> WORK ITEM
Search the records for lines that contain the word "setTimeout". Copy them all.

Collected data
★ ★ ★

(** C9: on every table the headline ratio of lines 44-46 and the ratio
    that the summary loop computes for Penicillin are the same number:
    on a table with at least one row both computations return, the first
    entry of the summary is the one of Penicillin and its ratio (and its
    two means) are the headline values; on the empty table, whose frame
    has no columns, both raise a [KeyError]. *)
Theorem headline_ratio_is_summary_ratio (rows : list row) :
  (rows <> [] ->
   exists pos neg ratio s rest,
     gram_pos_pen (pd_DataFrame rows) = Ok pos /\
     gram_neg_pen (pd_DataFrame rows) = Ok neg /\
     effectiveness_ratio (pd_DataFrame rows) = Ok ratio /\
     summary_stats (pd_DataFrame rows) = Ok (s :: rest) /\
     s_antibiotic s = "Penicillin" /\
     s_pos_avg s = pos /\ s_neg_avg s = neg /\ s_ratio s = ratio) /\
  (rows = [] ->
   effectiveness_ratio (pd_DataFrame rows) = Raise (KeyError "gram_staining") /\
   summary_stats (pd_DataFrame rows) = Raise (KeyError "antibiotic")).
Proof.
  split.
  - intros Hne. apply has_columns_pd_DataFrame in Hne as Hcols.
    do 5 eexists.
    split; [unfold gram_pos_pen; now apply group_mean_frame|].
    split; [unfold gram_neg_pen; now apply group_mean_frame|].
    split; [now apply effectiveness_ratio_frame|].
    split.
    + unfold summary_stats, antibiotics. simpl.
      rewrite !summary_for_frame by exact Hcols. simpl. reflexivity.
    + simpl. auto.
  - intros ->. split; reflexivity.
Qed.
(** * Collective Ed25519 signatures (package [cosi])

    A shallow embedding of [ed25519/cosi/cosi.go] and the properties of
    its cosigner set, its one-time secrets, its aggregation functions and
    its verifier.

    Conventions of the embedding.
    - A Go byte slice or byte array is a [list byte]; a fixed-size array
      such as [[32]byte] is a list whose length the operations keep.
    - [big.Int] is [Z]; Go's [int] is [nat] for lengths and loop indices
      and [Z] where the caller supplies it ([SetMaskBit], [VerifyPart],
      [ThresholdPolicy]).
    - A method with a pointer receiver takes the receiver's value and
      returns the new one next to its result (explicit state passing).
    - A Go panic is the [Panic] outcome; the state that the panicking call
      leaves behind is returned with it.
    - The package [edwards25519] and SHA-512 are not part of this file's
      source: their operations are variables of the section [Cosi]. *)

From Stdlib Require Import ZArith List Lia Bool Morphisms RelationClasses.
From coqutil Require Import Byte Word.LittleEndianList.
From stdpp Require Import base list.
Import ListNotations.
(** * Kyros: rendering presets, 2D fallback and diagnostic scripts

    A shallow embedding of the JavaScript helpers of the Kyros site:

    - [MobileOptimizer] (device sniffing and quality presets, emergency
      memory cleanup, context-loss handler),
    - [WebGLFallback] (capability probing and the 2D canvas fallback),
    - the puppeteer diagnostic scripts ([check.mjs], [check-detailed.mjs],
      [check-site.mjs], [test-mobile-safari.mjs]).

    Browser state (the document tree, timers, listeners, the console) is
    threaded explicitly through every function as a [page] record; the
    three.js scene graph touched by the memory cleanup is a store of
    objects indexed by identity. *)

From Stdlib Require Import ZArith QArith Qminmax Ascii String DecimalString List Bool Lia.
From stdpp Require Import base option list gmap.
Import ListNotations.

Local Open Scope string_scope.
Local Open Scope list_scope.
Local Open Scope Z_scope.

#[local] Arguments String.append !_ _ / : simpl nomatch.

(** ** JavaScript strings and the regular expressions of the sniffing code *)

(** A JavaScript string is held as the bytes of its UTF-8 encoding.  The
    patterns of the code are ASCII literals, so a match can only start
    and end on character boundaries. *)

Module JsString.

(** ASCII case folding used by the [i] flag.  Without the [u] flag a
    character outside ASCII never folds onto an ASCII letter, so folding
    the 26 letters is the whole relation for the ASCII patterns used. *)
Definition is_lower (c : ascii) : bool :=
  ((97 <=? nat_of_ascii c) && (nat_of_ascii c <=? 122))%nat.

Definition canonicalize (c : ascii) : ascii :=
  if is_lower c then ascii_of_nat (nat_of_ascii c - 32) else c.

Definition char_eq (ignore_case : bool) (a b : ascii) : bool :=
  if ignore_case then Ascii.eqb (canonicalize a) (canonicalize b)
  else Ascii.eqb a b.

(** [matches_at ic pat s]: the literal [pat] matches at the start of [s]. *)
Fixpoint matches_at (ic : bool) (pat s : string) : bool :=
  match pat, s with
  | EmptyString, _ => true
  | String _ _, EmptyString => false
  | String p pat', String c s' => char_eq ic p c && matches_at ic pat' s'
  end.

Definition any_matches_at (ic : bool) (alts : list string) (s : string) : bool :=
  existsb (fun alt => matches_at ic alt s) alts.

(** [/a|b|c/.test(s)] for literal alternatives: some alternative matches
    at some position of [s]. *)
Fixpoint test_alternatives (ic : bool) (alts : list string) (s : string) : bool :=
  any_matches_at ic alts s ||
  match s with
  | EmptyString => false
  | String _ s' => test_alternatives ic alts s'
  end.

(** [String.prototype.includes]: case-sensitive substring test. *)
Definition includes (s sub : string) : bool := test_alternatives false [sub] s.

(** The line terminators of the language, which [.] refuses: LF, CR,
    U+2028 and U+2029 (the last two are three bytes each). *)
Definition line_terminators : list string :=
  [String "010" EmptyString;
   String "013" EmptyString;
   String "226" (String "128" (String "168" EmptyString));
   String "226" (String "128" (String "169" EmptyString))].

(** The character that begins [s] is a line terminator. *)
Definition is_line_terminator (s : string) : bool :=
  any_matches_at false line_terminators s.

(** [/^((?!x|y).)*lit/i.test(s)]: [lit] occurs at a position such that no
    earlier position starts one of the forbidden words or a line
    terminator. *)
Fixpoint test_guarded_prefix (forbidden : list string) (lit : string) (s : string) : bool :=
  matches_at true lit s ||
  match s with
  | EmptyString => false
  | String c s' =>
      negb (any_matches_at true forbidden s)
      && negb (is_line_terminator s)
      && test_guarded_prefix forbidden lit s'
  end.

End JsString.

(** ** The page: document tree, timers, listeners, console *)

Module Dom.

Inductive tag := canvas | div | other (name : string).

(** An element with its identity, tag, [innerHTML] text and children. *)
Inductive node := Elem (uid : nat) (t : tag) (html : string) (children : list node).

Definition is_canvas (t : tag) : bool :=
  match t with canvas => true | _ => false end.

(** Elements of a subtree in document order. *)
Fixpoint preorder (n : node) : list (nat * tag) :=
  match n with
  | Elem u t _ cs => (u, t) :: flat_map preorder cs
  end.

Definition elements (f : list node) : list (nat * tag) := flat_map preorder f.

Definition uids (f : list node) : list nat := map fst (elements f).

Definition canvases (f : list node) : list nat :=
  map fst (List.filter (fun e => is_canvas (snd e)) (elements f)).

(** [document.querySelector('canvas')]: the first canvas in document order. *)
Definition querySelector_canvas (f : list node) : option nat := head (canvases f).

(** Detaching the element [u] (with its subtree) from wherever it sits. *)
Fixpoint prune (u : nat) (n : node) : list node :=
  match n with
  | Elem v t h cs =>
      if Nat.eqb v u then [] else [Elem v t h (flat_map (prune u) cs)]
  end.

Definition remove (u : nat) (f : list node) : list node := flat_map (prune u) f.

Definition attached (u : nat) (f : list node) : Prop := In u (uids f).

End Dom.

Module Page.
Import Dom.

(** Callbacks handed to [setTimeout] by the page scripts. *)
Inductive timer_action :=
| RemoveIfAttached (uid : nat)  (* if (el.parentNode) el.parentNode.removeChild(el) *)
| ReloadPage.                   (* window.location.reload() *)

Record timer := { due : Z; action : timer_action }.

(** The three.js renderer as far as the scripts use it. *)
Record renderer := { domElement : nat; has_setAnimationLoop : bool }.

Inductive event := webglcontextlost | webglcontextrestored | resize.

Inductive target := Window | Element (uid : nat).

(** Listener closures registered by the page scripts. *)
Inductive listener :=
| OptimizerContextLost (r : renderer)
| OptimizerContextRestored (r : renderer)
| FallbackResize.

Inductive completion (A : Type) :=
| Normal (a : A)
| Throw (msg : string).
Arguments Normal {A} a.
Arguments Throw {A} msg.

Record debug_renderer_info := {
  UNMASKED_RENDERER_WEBGL : string;
  UNMASKED_VENDOR_WEBGL : string
}.

(** What a WebGL context answers to the probing calls; a [Throw] is a
    [getParameter] call that raises. *)
Record gl_context := {
  WEBGL_debug_renderer_info : option debug_renderer_info;
  MAX_TEXTURE_SIZE : completion Z;
  MAX_VERTEX_ATTRIBS : completion Z
}.

Record page := {
  body : list node;              (* children of document.body *)
  next_id : nat;                 (* identity of the next created element *)
  now : Z;                       (* milliseconds *)
  timers : list timer;           (* pending setTimeout callbacks *)
  listeners : list (target * event * listener);
  console : list string;
  webgl : option gl_context;               (* getContext('webgl') *)
  experimental_webgl : option gl_context;  (* getContext('experimental-webgl') *)
  innerWidth : Z;
  innerHeight : Z;
  window_animate : bool;         (* window.animate is defined *)
  performance_memory : bool;     (* window.performance.memory is defined *)
  animationLoop : bool;          (* the renderer's animation loop is set *)
  memoryMonitoring : bool;       (* the 5 s memory interval is installed *)
  defaultPrevented : bool;       (* preventDefault() was called on a context-loss event *)
  next_frame : nat;              (* next requestAnimationFrame id *)
  reloads : nat                  (* calls of window.location.reload() *)
}.

Definition set_body (f : list node -> list node) (p : page) : page :=
  {| body := f (body p); next_id := next_id p; now := now p; timers := timers p;
     listeners := listeners p; console := console p; webgl := webgl p;
     experimental_webgl := experimental_webgl p; innerWidth := innerWidth p;
     innerHeight := innerHeight p; window_animate := window_animate p;
     performance_memory := performance_memory p; animationLoop := animationLoop p;
     memoryMonitoring := memoryMonitoring p; defaultPrevented := defaultPrevented p;
     next_frame := next_frame p; reloads := reloads p |}.

Definition set_next_id (n : nat) (p : page) : page :=
  {| body := body p; next_id := n; now := now p; timers := timers p;
     listeners := listeners p; console := console p; webgl := webgl p;
     experimental_webgl := experimental_webgl p; innerWidth := innerWidth p;
     innerHeight := innerHeight p; window_animate := window_animate p;
     performance_memory := performance_memory p; animationLoop := animationLoop p;
     memoryMonitoring := memoryMonitoring p; defaultPrevented := defaultPrevented p;
     next_frame := next_frame p; reloads := reloads p |}.

Definition set_now (z : Z) (p : page) : page :=
  {| body := body p; next_id := next_id p; now := z; timers := timers p;
     listeners := listeners p; console := console p; webgl := webgl p;
     experimental_webgl := experimental_webgl p; innerWidth := innerWidth p;
     innerHeight := innerHeight p; window_animate := window_animate p;
     performance_memory := performance_memory p; animationLoop := animationLoop p;
     memoryMonitoring := memoryMonitoring p; defaultPrevented := defaultPrevented p;
     next_frame := next_frame p; reloads := reloads p |}.

Definition set_timers (ts : list timer) (p : page) : page :=
  {| body := body p; next_id := next_id p; now := now p; timers := ts;
     listeners := listeners p; console := console p; webgl := webgl p;
     experimental_webgl := experimental_webgl p; innerWidth := innerWidth p;
     innerHeight := innerHeight p; window_animate := window_animate p;
     performance_memory := performance_memory p; animationLoop := animationLoop p;
     memoryMonitoring := memoryMonitoring p; defaultPrevented := defaultPrevented p;
     next_frame := next_frame p; reloads := reloads p |}.

Definition set_listeners (ls : list (target * event * listener)) (p : page) : page :=
  {| body := body p; next_id := next_id p; now := now p; timers := timers p;
     listeners := ls; console := console p; webgl := webgl p;
     experimental_webgl := experimental_webgl p; innerWidth := innerWidth p;
     innerHeight := innerHeight p; window_animate := window_animate p;
     performance_memory := performance_memory p; animationLoop := animationLoop p;
     memoryMonitoring := memoryMonitoring p; defaultPrevented := defaultPrevented p;
     next_frame := next_frame p; reloads := reloads p |}.

Definition set_console (c : list string) (p : page) : page :=
  {| body := body p; next_id := next_id p; now := now p; timers := timers p;
     listeners := listeners p; console := c; webgl := webgl p;
     experimental_webgl := experimental_webgl p; innerWidth := innerWidth p;
     innerHeight := innerHeight p; window_animate := window_animate p;
     performance_memory := performance_memory p; animationLoop := animationLoop p;
     memoryMonitoring := memoryMonitoring p; defaultPrevented := defaultPrevented p;
     next_frame := next_frame p; reloads := reloads p |}.

Definition set_animationLoop (b : bool) (p : page) : page :=
  {| body := body p; next_id := next_id p; now := now p; timers := timers p;
     listeners := listeners p; console := console p; webgl := webgl p;
     experimental_webgl := experimental_webgl p; innerWidth := innerWidth p;
     innerHeight := innerHeight p; window_animate := window_animate p;
     performance_memory := performance_memory p; animationLoop := b;
     memoryMonitoring := memoryMonitoring p; defaultPrevented := defaultPrevented p;
     next_frame := next_frame p; reloads := reloads p |}.

Definition set_memoryMonitoring (b : bool) (p : page) : page :=
  {| body := body p; next_id := next_id p; now := now p; timers := timers p;
     listeners := listeners p; console := console p; webgl := webgl p;
     experimental_webgl := experimental_webgl p; innerWidth := innerWidth p;
     innerHeight := innerHeight p; window_animate := window_animate p;
     performance_memory := performance_memory p; animationLoop := animationLoop p;
     memoryMonitoring := b; defaultPrevented := defaultPrevented p;
     next_frame := next_frame p; reloads := reloads p |}.

Definition set_defaultPrevented (b : bool) (p : page) : page :=
  {| body := body p; next_id := next_id p; now := now p; timers := timers p;
     listeners := listeners p; console := console p; webgl := webgl p;
     experimental_webgl := experimental_webgl p; innerWidth := innerWidth p;
     innerHeight := innerHeight p; window_animate := window_animate p;
     performance_memory := performance_memory p; animationLoop := animationLoop p;
     memoryMonitoring := memoryMonitoring p; defaultPrevented := b;
     next_frame := next_frame p; reloads := reloads p |}.

Definition set_next_frame (n : nat) (p : page) : page :=
  {| body := body p; next_id := next_id p; now := now p; timers := timers p;
     listeners := listeners p; console := console p; webgl := webgl p;
     experimental_webgl := experimental_webgl p; innerWidth := innerWidth p;
     innerHeight := innerHeight p; window_animate := window_animate p;
     performance_memory := performance_memory p; animationLoop := animationLoop p;
     memoryMonitoring := memoryMonitoring p; defaultPrevented := defaultPrevented p;
     next_frame := n; reloads := reloads p |}.

(** [console.log] / [warn] / [error]. *)
Definition log (line : string) (p : page) : page := set_console (console p ++ [line]) p.

(** [document.createElement]: a fresh, detached element. *)
Definition createElement (p : page) : nat * page := (next_id p, set_next_id (S (next_id p)) p).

★ ★ ★

> EXERCISE ANSWER
(** Callbacks handed to [setTimeout] by the page scripts. *)
  timers : list timer;           (* pending setTimeout callbacks *)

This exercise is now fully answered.